Burgemeester en wethouders zijn bevoegd deze bestemming te wijzigen in de bestemming 'Wonen' voor zover het de voormalige bedrijfswoning betreft, waarbij moet worden voldaan aan de volgende regels:
- de sexinrichting is volledig beëindigd;
- indien er sprake is van een locatie dat aan minimaal 2 zijden grenst aan de bestemming 'Agrarisch-Boomteeltontwikkelingsgebied' wordt aangetoond dat er geen afbreuk wordt gedaan aan de huidige en toekomstige intensivering van het gebied;
- de oppervlakte van het nieuwe bestemmingsvlak 'Wonen' mag nooit meer bedragen van 5.000 m2;
- de bestaande voormalige bedrijfsgebouwen dienen te worden gesloopt, waarbij:
1. maximaal 200 m2 aan bijgebouwen behouden mag blijven;
2. cultuurhistorisch waardevolle gebouwen met de aanduiding 'cultuurhistorische waarde' mogen niet
worden gesloopt;
3. in afwijking van het bepaalde onder 1. mag maximaal één bestaand bijgebouw (constructief één geheel)

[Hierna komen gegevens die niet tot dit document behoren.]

Lemma ready_updates_ok (candidates : gset text) (created_ids : btmap Id Id) (in_chunk failed : gset text) updates m :
  (updates <> [] -> forall r, r ∈ candidates -> r ∉ failed -> known created_ids in_chunk r = true) ->
  is_ok (ready_updates hash_order candidates created_ids in_chunk failed updates m).2 = true.
Proof using hash_order_perm.
  revert m. induction updates as [|[id patch] updates IH]; intros m Hk; cbn; [done|].
  assert (updates <> [] -> forall r, r ∈ candidates -> r ∉ failed -> known created_ids in_chunk r = true) as Hk' by (intros _; by apply Hk).
  destruct (find _ _) as [failed_id|] eqn:E; [by apply IH|].
  rewrite (proj2 (find_order_None hash_order hash_order_perm (fun r => negb (known created_ids in_chunk r)) _)).
  - specialize (IH m Hk'). destruct (ready_updates _ _ _ _ _ _ _) as [m' [l|]]; [done|done].
  - intros r Hr. rewrite (find_order_None hash_order hash_order_perm) in E. specialize (E r Hr). apply bool_decide_eq_false in E.
    rewrite Hk; [done|done| |done]. by apply find_references_sub in Hr.
Qed.

End ready.

(** ** Merging an answer *)
Section merging.
Context {T : Type}.
Variable to_value : T -> result Value Error.

Lemma zip_refs_of candidates (creates : list (text * T)) :
  zip creates (refs_of to_value candidates creates).*2 = (fun e => (e, refers to_value candidates e.2)) <$> creates.
Proof using Type. unfold refs_of. induction creates as [|e creates IH]; cbn; [done|]. by rewrite IH. Qed.

Definition has_id (obj : T) : Prop :=
  exists v id, to_value obj = Ok v /\ (let! id := value_get v (lit "id") in as_str id) = Some id.

Lemma merge_created_spec (created : list (text * T)) created_ids merged :
  let '(ids', merged', r) := merge_created to_value created created_ids merged in
  keys_in merged ⊆ keys_in merged' /\ (created_ids : btmap Id Id).*1 ⊆ ids'.*1 /\
  (Forall (fun e => is_ok (to_value e.2) = true) created -> r = Ok tt) /\
  (r = Ok tt -> created.*1 ⊆ keys_in merged' /\ forall cid obj, (cid, obj) ∈ created -> has_id obj -> cid ∈ ids'.*1).
Proof using Type.
  revert created_ids merged. induction created as [|[cid obj] created IH]; intros created_ids merged; cbn [merge_created].
  { split_and!; [done..|]. intros _. split; [set_solver|]. by intros ? ? ?%not_elem_of_nil. }
  destruct (to_value obj) as [v|e] eqn:Ev; cycle 1.
  { split_and!; [done..| |done]. intros Hf. apply Forall_cons in Hf as [Hf _]. cbn in Hf. by rewrite Ev in Hf. }
  set (ids1 := match _ with Some id_str => _ | None => created_ids end).
  assert (created_ids.*1 ⊆ ids1.*1 /\ (has_id obj -> cid ∈ ids1.*1)) as [Hsub Hid].
  { subst ids1. destruct (value_get v (lit "id") ≫= as_str) as [id|] eqn:E.
    - split; [intros x Hx; apply bt_insert_keys; by right|]. intros _. apply bt_insert_keys. by left.
    - split; [done|]. intros (v'&id&Hv'&Hid). rewrite Ev in Hv'. injection Hv' as <-.
      assert (Some id = None) by (rewrite <-Hid; exact E). done. }
  specialize (IH ids1 (insert_in cid obj merged)). destruct (merge_created _ _ _ _) as [[ids' merged'] r].
  destruct IH as (Hk&Hi&Hok&Hr). split_and!.
  - intros x Hx. apply Hk, keys_insert_in. by right.
  - by etrans.
  - intros Hf. apply Forall_cons in Hf as [_ Hf]. by apply Hok.
  - intros ->. destruct (Hr eq_refl) as [Hc Hids]. split.
    + intros x [->|Hx]%elem_of_cons; [|by apply Hc]. apply Hk, keys_insert_in. by left.
    + intros c o [[= -> ->]|Hin]%elem_of_cons Ho; [by apply Hi, Hid|by eapply Hids].
Qed.

(** What a server reports of a request: every item is done or refused, and each created
    object has an id. *)
Record reports (request : SetRequest T) (response : SetResponse T) : Prop := {
  rp_answered : answered response (default [] (sr_create request)).*1 (default [] (sr_update request)).*1 (default [] (sr_destroy request));
  rp_objects : Forall (fun e => has_id e.2) (default [] (sp_created response));
}.

Lemma has_id_ok (l : list (text * T)) : Forall (fun e => has_id e.2) l -> Forall (fun e => is_ok (to_value e.2) = true) l.
Proof using Type. intros H. eapply Forall_impl; [exact H|]. intros e (v&id&Hv&_). by rewrite Hv. Qed.

Lemma merge_response_spec {W} (s : Sending W T) w response :
  let '(s', r) := merge_response to_value s w response in
  sd_world s' = w /\ sd_applied s' = true /\ grows (sd_merged s) (sd_merged s') /\
  (sd_created_ids s).*1 ⊆ (sd_created_ids s').*1 /\ sd_failed_creates s ⊆ sd_failed_creates s' /\
  sd_failed_creates s' ⊆ sd_failed_creates s ∪ list_to_set (keys_in (sp_not_created response)) /\
  (Forall (fun e => has_id e.2) (default [] (sp_created response)) ->
     r = Ok tt /\ grows response (sd_merged s') /\
     keys_in (sp_created response) ⊆ (sd_created_ids s').*1 /\
     list_to_set (keys_in (sp_not_created response)) ⊆ sd_failed_creates s').
Proof using Type.
  unfold merge_response.
  pose proof (merge_created_spec (default [] (sp_created response)) (sd_created_ids s) (sp_created (sd_merged s))) as Hm.
  destruct (merge_created _ _ _ _) as [[ids created] r]. destruct Hm as (Hk&Hi&Hok&Hr).
  destruct r as [[]|e]; cbn.
  - destruct (Hr eq_refl) as [Hc Hids]. split_and!; [done|done| |done|set_solver|done|].
    + split; cbn; try done; try (intros x Hx; apply keys_extend_opt; by right). destruct (sp_destroyed response); cbn; set_solver.
    + intros Hf. split_and!; [done| | |set_solver].
      * split; cbn; try done; try (intros x Hx; apply keys_extend_opt; by left). destruct (sp_destroyed response); cbn; set_solver.
      * intros x Hx. apply list_elem_of_fmap in Hx as ([cid obj]&->&Hin). rewrite Forall_forall in Hf.
        apply (Hids cid obj Hin), (Hf _ Hin).
  - split_and!; try done; [set_solver|]. intros Hf. pose proof (Hok (has_id_ok _ Hf)). done.
Qed.
End merging.

(** ** One chunk, against any server *)
Section calls.
Context {W T : Type}.
Variable execute_chunk : W -> SetRequest T -> btmap Id Id -> W * result (SetResponse T) Error.
Variable to_value : T -> result Value Error.
Variable hash_order : gset text -> list text.
Hypothesis hash_order_perm : forall s, hash_order s ≡ₚ elements s.

Lemma ready_creates_length (created_ids : btmap Id Id) (in_chunk failed : gset text) (creates : btmap text T) (refs : list (gset text)) l :
  ready_creates hash_order created_ids in_chunk failed (zip creates refs) = Ok l -> (length l <= length creates)%nat.
Proof using Type.
  intros ->%ready_creates_filter. etrans; [apply length_filter|]. rewrite length_fmap, length_zip_with. lia.
Qed.

(** A chunk makes at most one call, with no more items than the chunk has. *)
Definition one_call (s : Sending W T) (size : nat) (s' : Sending W T) (r : result unit Error) : Prop :=
  (sd_world s' = sd_world s /\ sd_applied s' = sd_applied s) \/
  exists q ids w' answer, execute_chunk (sd_world s) q ids = (w', answer) /\ (total_items q <= size)%nat /\
    sd_world s' = w' /\ sd_applied s' = is_ok answer || sd_applied s /\ (is_ok answer = false -> is_ok r = false).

dat groter is dan 200 m2 en maximaal 500 m2 is, behouden blijven, mits er per 50 m2 dat het bestaande
bijgebouw groter is dan 200 m2 er minimaal 250 m2 aan voormalige bedrijfsbebouwing wordt gesloopt;
4. in afwijking van het bepaalde onder 1 en 3 kan het college besluiten om in bepaalde gevallen waar
maatwerk gevraagd wordt, meer m2 toe te staan tot maximaal 600 m2, indien het bedrijfsgebouw
bestaat uit één schuur of loods welke bouwkundig één geheel is en niets te slopen is tot 200 m2;
e. het aantal woningen mag niet worden vermeerderd;
f. in afwijking van het bepaalde onder e. is splitsing toegestaan met dien verstande dat:
1. woningsplitsing is uitsluitend toegestaan bij voormalige boerderijgebouwen met de aanduiding
'cultuurhistorische waarde';
2. de voormalige boerderij mag gesplitst worden in maximaal twee woningen;
3. de beide woningen dienen minimaal een inhoud te hebben van 400 m3;
4. de aanduiding 'twee aaneen' zal worden opgenomen.
g. indien de aanduiding 'twee aaneen' is opgenomen of indien deze aanduiding niet is opgenomen, maar er
ten tijde van de vaststelling van dit plan wel sprake was van een aaneengebouwde woning, wordt deze
behouden, wat inhoudt dat de voormalige bedrijfswoningen niet vrijstaand mogen worden gebouwd;
h. de woning(en) mag geen onevenredige beperking opleveren voor de bedrijfsvoering en
ontwikkelingsmogelijkheden van omliggende (agrarische) bedrijven;
i. er is sprake van een goede milieuhygiënische uitvoerbaarheid;
j. de bouw- en gebruiksregels zoals genoemd in artikel 22
Wonen zijn overeenkomstig van toepassing.